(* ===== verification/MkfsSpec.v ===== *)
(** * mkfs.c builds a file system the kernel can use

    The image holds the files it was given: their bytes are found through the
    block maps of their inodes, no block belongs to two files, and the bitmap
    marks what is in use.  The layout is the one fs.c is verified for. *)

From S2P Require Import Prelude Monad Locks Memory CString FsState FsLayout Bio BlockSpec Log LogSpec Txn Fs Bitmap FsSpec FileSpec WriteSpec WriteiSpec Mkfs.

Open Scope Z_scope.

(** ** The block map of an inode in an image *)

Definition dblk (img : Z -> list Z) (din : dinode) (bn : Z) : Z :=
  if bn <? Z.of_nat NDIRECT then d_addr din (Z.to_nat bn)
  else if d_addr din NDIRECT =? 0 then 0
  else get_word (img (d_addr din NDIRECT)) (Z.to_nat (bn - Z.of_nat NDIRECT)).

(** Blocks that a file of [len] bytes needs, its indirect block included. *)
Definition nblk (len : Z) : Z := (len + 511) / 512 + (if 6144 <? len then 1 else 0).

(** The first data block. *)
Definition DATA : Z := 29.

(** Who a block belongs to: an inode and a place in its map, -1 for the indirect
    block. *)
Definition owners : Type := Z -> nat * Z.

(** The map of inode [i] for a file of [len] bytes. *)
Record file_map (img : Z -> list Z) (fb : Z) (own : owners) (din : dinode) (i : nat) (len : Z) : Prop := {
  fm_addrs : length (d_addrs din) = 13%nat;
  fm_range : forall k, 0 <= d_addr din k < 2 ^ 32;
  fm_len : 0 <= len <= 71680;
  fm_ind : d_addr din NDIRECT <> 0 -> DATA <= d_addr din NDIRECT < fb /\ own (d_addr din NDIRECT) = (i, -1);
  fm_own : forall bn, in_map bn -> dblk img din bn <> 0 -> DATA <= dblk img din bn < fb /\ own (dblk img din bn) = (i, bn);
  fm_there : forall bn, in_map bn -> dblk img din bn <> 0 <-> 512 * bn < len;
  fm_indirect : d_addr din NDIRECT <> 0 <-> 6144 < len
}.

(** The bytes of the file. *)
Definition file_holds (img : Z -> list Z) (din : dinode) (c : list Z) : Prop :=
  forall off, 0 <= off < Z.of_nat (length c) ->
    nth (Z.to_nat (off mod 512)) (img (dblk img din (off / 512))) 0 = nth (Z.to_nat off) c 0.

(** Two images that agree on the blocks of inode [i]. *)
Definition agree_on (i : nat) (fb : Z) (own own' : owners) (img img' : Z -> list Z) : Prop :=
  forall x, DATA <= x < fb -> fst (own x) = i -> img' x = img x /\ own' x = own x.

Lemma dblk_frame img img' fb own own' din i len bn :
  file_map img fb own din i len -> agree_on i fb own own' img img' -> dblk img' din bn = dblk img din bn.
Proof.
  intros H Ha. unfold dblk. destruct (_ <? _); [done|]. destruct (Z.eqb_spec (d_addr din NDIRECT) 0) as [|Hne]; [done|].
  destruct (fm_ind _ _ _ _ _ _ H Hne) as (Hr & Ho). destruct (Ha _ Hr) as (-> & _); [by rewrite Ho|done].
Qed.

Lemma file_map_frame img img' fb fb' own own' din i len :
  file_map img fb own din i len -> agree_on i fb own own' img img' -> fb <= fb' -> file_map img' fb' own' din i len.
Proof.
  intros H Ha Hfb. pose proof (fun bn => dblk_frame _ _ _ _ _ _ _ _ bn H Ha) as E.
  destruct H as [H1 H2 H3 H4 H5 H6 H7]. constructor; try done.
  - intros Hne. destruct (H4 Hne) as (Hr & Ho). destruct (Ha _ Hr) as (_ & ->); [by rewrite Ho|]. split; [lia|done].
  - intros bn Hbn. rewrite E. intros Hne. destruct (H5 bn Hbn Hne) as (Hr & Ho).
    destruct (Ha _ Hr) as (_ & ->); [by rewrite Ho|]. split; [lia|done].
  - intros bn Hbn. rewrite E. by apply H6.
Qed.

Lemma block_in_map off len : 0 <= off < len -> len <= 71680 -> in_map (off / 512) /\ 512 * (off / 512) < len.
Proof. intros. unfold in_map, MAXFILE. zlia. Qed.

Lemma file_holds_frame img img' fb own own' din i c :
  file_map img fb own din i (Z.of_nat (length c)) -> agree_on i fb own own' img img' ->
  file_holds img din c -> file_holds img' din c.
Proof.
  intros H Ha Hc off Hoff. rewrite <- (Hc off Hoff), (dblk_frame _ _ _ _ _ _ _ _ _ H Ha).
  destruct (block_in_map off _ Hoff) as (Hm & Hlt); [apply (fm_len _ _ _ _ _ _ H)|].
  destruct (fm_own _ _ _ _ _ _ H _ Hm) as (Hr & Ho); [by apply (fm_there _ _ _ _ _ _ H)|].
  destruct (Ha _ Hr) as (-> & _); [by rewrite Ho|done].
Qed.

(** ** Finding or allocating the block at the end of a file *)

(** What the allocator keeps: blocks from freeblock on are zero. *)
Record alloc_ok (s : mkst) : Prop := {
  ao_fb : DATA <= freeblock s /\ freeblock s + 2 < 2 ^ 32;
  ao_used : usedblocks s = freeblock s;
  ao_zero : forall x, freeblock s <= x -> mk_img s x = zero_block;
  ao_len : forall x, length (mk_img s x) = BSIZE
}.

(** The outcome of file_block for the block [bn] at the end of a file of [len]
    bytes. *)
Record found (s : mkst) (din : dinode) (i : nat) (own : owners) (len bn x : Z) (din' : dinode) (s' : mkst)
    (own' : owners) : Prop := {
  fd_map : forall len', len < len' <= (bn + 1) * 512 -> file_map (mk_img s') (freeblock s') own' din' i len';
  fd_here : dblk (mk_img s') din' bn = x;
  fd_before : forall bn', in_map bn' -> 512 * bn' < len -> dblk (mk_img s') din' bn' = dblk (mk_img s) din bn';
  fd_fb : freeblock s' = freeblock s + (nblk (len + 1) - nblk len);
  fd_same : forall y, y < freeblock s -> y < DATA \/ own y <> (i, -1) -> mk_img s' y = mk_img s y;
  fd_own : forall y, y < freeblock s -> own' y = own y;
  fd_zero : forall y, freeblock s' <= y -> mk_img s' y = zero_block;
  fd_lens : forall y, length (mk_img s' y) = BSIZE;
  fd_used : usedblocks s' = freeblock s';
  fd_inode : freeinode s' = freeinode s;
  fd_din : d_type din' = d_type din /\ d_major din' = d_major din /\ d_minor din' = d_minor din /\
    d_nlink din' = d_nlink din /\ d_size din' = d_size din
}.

Instructions to follow:
Search the entries for the string "list". Copy every line that has it.

Solved exercise:
Definition dblk (img : Z -> list Z) (din : dinode) (bn : Z) : Z :=
Record file_map (img : Z -> list Z) (fb : Z) (own : owners) (din : dinode) (i : nat) (len : Z) : Prop := {
Definition file_holds (img : Z -> list Z) (din : dinode) (c : list Z) : Prop :=
Definition agree_on (i : nat) (fb : Z) (own own' : owners) (img img' : Z -> list Z) : Prop :=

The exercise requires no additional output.